Malicious scripts can run by other means. For example, wscript can be run from a WMI event. And WMI uses its own script engine, not wscript.exe, to run the script. So you also need to employ something like OSArmor which I believe protects against this.

Also if the attacker can get remote access to your PC, all he has to do is drop the script on your device and he can run it remotely from his attacker server.

 

Yes, but what happens after the script runs? Doesn't this script still need to download executables or use OS tools like wscript.exe and powershell.exe, to perform malicious behavior? And why is this so hard to spot for a tool like Cylance?

 

If you get CylanceProtect you can set it to block all scripts.

 

David- you seem to be proof for scriptors, but just wanted to make the point that uninstalling java on your system is meaningless as a protection from JScripts. For those that may be unaware, Java is to Jscript as an Apple is to a Maserati.

 

No. My favorite way would be to imbed my malicious code in a Python script running from a .Net executable that contains the code to run the Python engine within it as noted here: https://www.wilderssecurity.com/thr...re-removal-tools-of-2018.401342/#post-2778821

 

Well, I didn't really understand what's so special about this. AFAIK, a script itself can't do jack without running some executable, so I don't see why anti-malware tools will have difficulty blocking this. Perhaps Cruelsister can give some more info about these "scriptor" attacks.

 

I figured you would have an issue with this one.
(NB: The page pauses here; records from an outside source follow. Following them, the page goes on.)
Section Steps.
Context {K S A : Type} `{Primitives} `{!PolicyKernelT K} `{!EvidenceSink S}
  `{!ApprovalBindingSink A} `{!Texts}.
Variable values : gmap string Registry.RegisteredAdapter -> list Registry.RegisteredAdapter.
Abbreviation M := (M (World K S A) RuntimeError.t).

Definition is_ai_envelope (env : Envelope.t) : bool := identity_is_ai (Envelope.identity env).
Definition subject_of (env : Envelope.t) : string := subject_canonical_id (Envelope.identity env).
Definition kind_of (env : Envelope.t) : string := action (Envelope.request env).

(** The frozen hash of the request ([jcs_canonicalize] then [blake3_truncated],
    or the empty string). *)
Definition request_canonical_hash (env : Envelope.t) : string :=
  match request_to_jcs (Envelope.request env) with
  | Ok s => blake3_truncated blake3_to_hex s
  | Err _ => ""
  end.

Definition emitting (ctx : ActionContext.t)
    (e : EvidenceEmitter.Emission (S := S)) : M ActionContext.t := fun w =>
  match sink w with
  | Some s => let '(r, s) := e s in (r, set_sink (Some s) w)
  | None => (Ok ctx, w)
  end.

(** *** Step 1: validation *)
Definition step_validate (env : Envelope.t) (ctx : ActionContext.t) (now : DateTime)
    : result RuntimeError.t PipelineState :=
  if str_is_empty (skip_whitespace (kind_of env))
     || str_is_empty (skip_whitespace (subject_of env))
  then let? ctx := apply_transition ctx Failed now in
       Ok (ShortCircuit (ActionContext.set_error ExecutionFailureReason.EnvelopeValidationFailed ctx))
  else let? ctx := apply_transition ctx PolicyPending now in Ok (Continue ctx).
First, a quick review of Python:

http://net-informations.com/python/iq/interpreted.htm

All Python needs to execute is to have it's "engine" present on the device. In the .Net instance linked ref. I posted, the Python engine code is actually imbedded in the Python script that is run under .Net control. Belaboring, the only .exe present is a C# one that is run by .Net. C# and C++ programs run via .Net are the "Achilles heel" of security software. If the malware can't be detected by sig. when the C# program is dropped, it is game over.

 

But it still needs to run an executable right? So you can still stop it via behavioral monitoring and this is what Cylance lacks.

 

I am not 100% sure how Windows loads .Net executables. I believe it calls .Net which then loads and runs the program in its environment. Most anti-execs I believe are monitoring program startup via the Win program loader.
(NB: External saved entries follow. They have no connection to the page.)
(* ===== verification/RtSound.v ===== *)
(** * Properties of the execution pipeline and of the runtime

    The step lemmas, in the logic of [StateError] ([post] and [preserves]), are
    proved once and composed along the drivers. *)
From S2P Require Import Prelude Json Action Ids PolicyTypes CondParser Pipeline Records Redaction Receipt ChainSound StateError Lifecycle DispatchQueue Adapters Approvals Rollback Emit RtPipeline.

Section Logic.
Context {K S A : Type}.
Abbreviation W := (World K S A).
Abbreviation M := (M (World K S A) RuntimeError.t).

Lemma post_on_continue (m : M PipelineState) k R Q E w :
  post m R E w ->
  (forall c w', R (Continue c) w' -> post (k c) Q E w') ->
  (forall c w', R (ShortCircuit c) w' -> Q c w') ->
  post (on_continue m k) Q E w.
Proof.
  intros HR Hc Hs. unfold on_continue. eapply post_bind; [exact HR|].
  intros [c|c] w' H; [by apply Hc|]. by apply Hs.
Qed.

Lemma preserves_on_continue I (m : M PipelineState) k :
  preserves I m -> (forall c, preserves I (k c)) -> preserves I (on_continue m k).
Proof.
  intros Hm Hk. apply preserves_bind; [done|]. intros [c|c]; [done|apply preserves_ret].
Qed.
End Logic.

(** [frame] with the driver's early return as one more program constructor. *)
Ltac rt_frame := repeat first
  [ match goal with |- preserves _ (on_continue _ _) => apply preserves_on_continue; [|intros ?] end
  | frame_step | progress (cbv zeta)]; auto with frame.

Module RtSound.
Import ActionLifecycleState Lifecycle LifecycleSound RtPipeline.
Section Props.
Context {K S A : Type} `{Primitives} `{!PolicyKernelT K} `{!EvidenceSink S}
  `{!ApprovalBindingSink A} `{!Texts}.
Variable values : gmap string Registry.RegisteredAdapter -> list Registry.RegisteredAdapter.
Abbreviation M := (M (World K S A) RuntimeError.t).
Abbreviation W := (World K S A).
Abbreviation preserves := (preserves (Er := RuntimeError.t)).

(** ** What each part of the world is touched by *)
Section Frames.
Variable I : W -> Prop.
Hypothesis I_sink : forall w b s, I w -> sink w = Some s -> I (set_sink (Some (append_signed b s).2) w).
Hypothesis I_kernel : forall w k env pc, I w -> kernel w = Some k ->
  I (set_kernel (Some (evaluate_policy env pc k).2) w).
Hypothesis I_rctx : forall w r, I w -> I (set_rctx r w).
Hypothesis I_trip : forall w, I w -> I (bump_tripwire w).
Hypothesis I_alerts : forall w, I w -> I (bump_alerts w).
Hypothesis I_queue : forall w q t_new t_now ctx subject, I w -> queue w = Some q ->
  I (set_queue (Some (DispatchQueue.enroll t_new t_now ctx subject q).2) w).
Hypothesis I_contexts : forall w m, I w -> I (set_contexts m w).
Hypothesis I_submit : forall w a r, I w -> approvals w = Some a ->
  I (set_approvals (Some (submit_request r a).2) w).
Hypothesis I_consume : forall w a now id, I w -> approvals w = Some a ->
  I (set_approvals (Some (consume_binding now id a).2) w).

Lemma preserves_emit f rt rc ctx p ctx' :
  preserves I (emitting ctx' (EvidenceEmitter.emit_with_retention f rt rc ctx p)).
Proof.
  intros w Hw. unfold emitting, EvidenceEmitter.emit_with_retention.
  destruct (sink w) as [s|] eqn:E; [|done].
  match goal with |- context [append_signed ?b s] => pose proof (I_sink w b s Hw E) end.
  by destruct (append_signed _ s) as [[r|e] s'].
Qed.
As far as behavior monitoring of a .Net executable, I know of no security product capable of doing so since .Net itself is an isolated run environment.

 

I do not have a clue what you're talking about. All malware needs to run inside an executable, which should be visible in a tool like Process Explorer. And security tools should be able to pick up any suspicious activity via behavior blocker. Or am I missing something? I did found this stuff which might be interesting to you:

https://www.peew.pw/blog/2017/11/24/an-introduction-to-writing-net-executables-for-pentesters

 

Yikes!

Remember my Wilders posting a while back where I posted .Net source code for a global keylogger that ran within a PowerShell script?

 

It's been a few months since I first installed. Still waiting for my scrip-based malware infection.

 

For that to be an apt comparison I would have to disable Cylance and run bare naked. I was just following itman's advice:

 

Yes, and it needed powershell.exe in order to run, do you now get what I'm saying? All malware needs to run in memory, but when malware are using trusted system executables then it apparently becomes diffuclt for certain tools like Cylance to spot it, so they need to work on this. And there's nothing magical about script based attacks, that's all I'm saying.

 

people learn only from their own mistakes after all.

 

BlackBerry is in talks to acquire cybersecurity company Cylance for $1.5 billion

 

BlackBerry AV, what a world.

 

Wow, this is some major news, I wonder what will happen to the consumer products. BTW, I couldn't read the site without disabling JS with uBlock.

 

https://venturebeat.com/2018/11/16/...ybersecurity-startup-cylance-for-1-4-billion/

 

bye bye Cylance.

 

Hello Berrylance.

 

nah, it will just disappear and its technology will be somewhat used in whatever blackberry is doing, cylance wont exist.

 

I guess so, and presumably disappear into obscurity. Unfortunately.

I kinda like(d) it's clean and light feel despite all the scepticism from some geeks . A good candidate for some layered setups.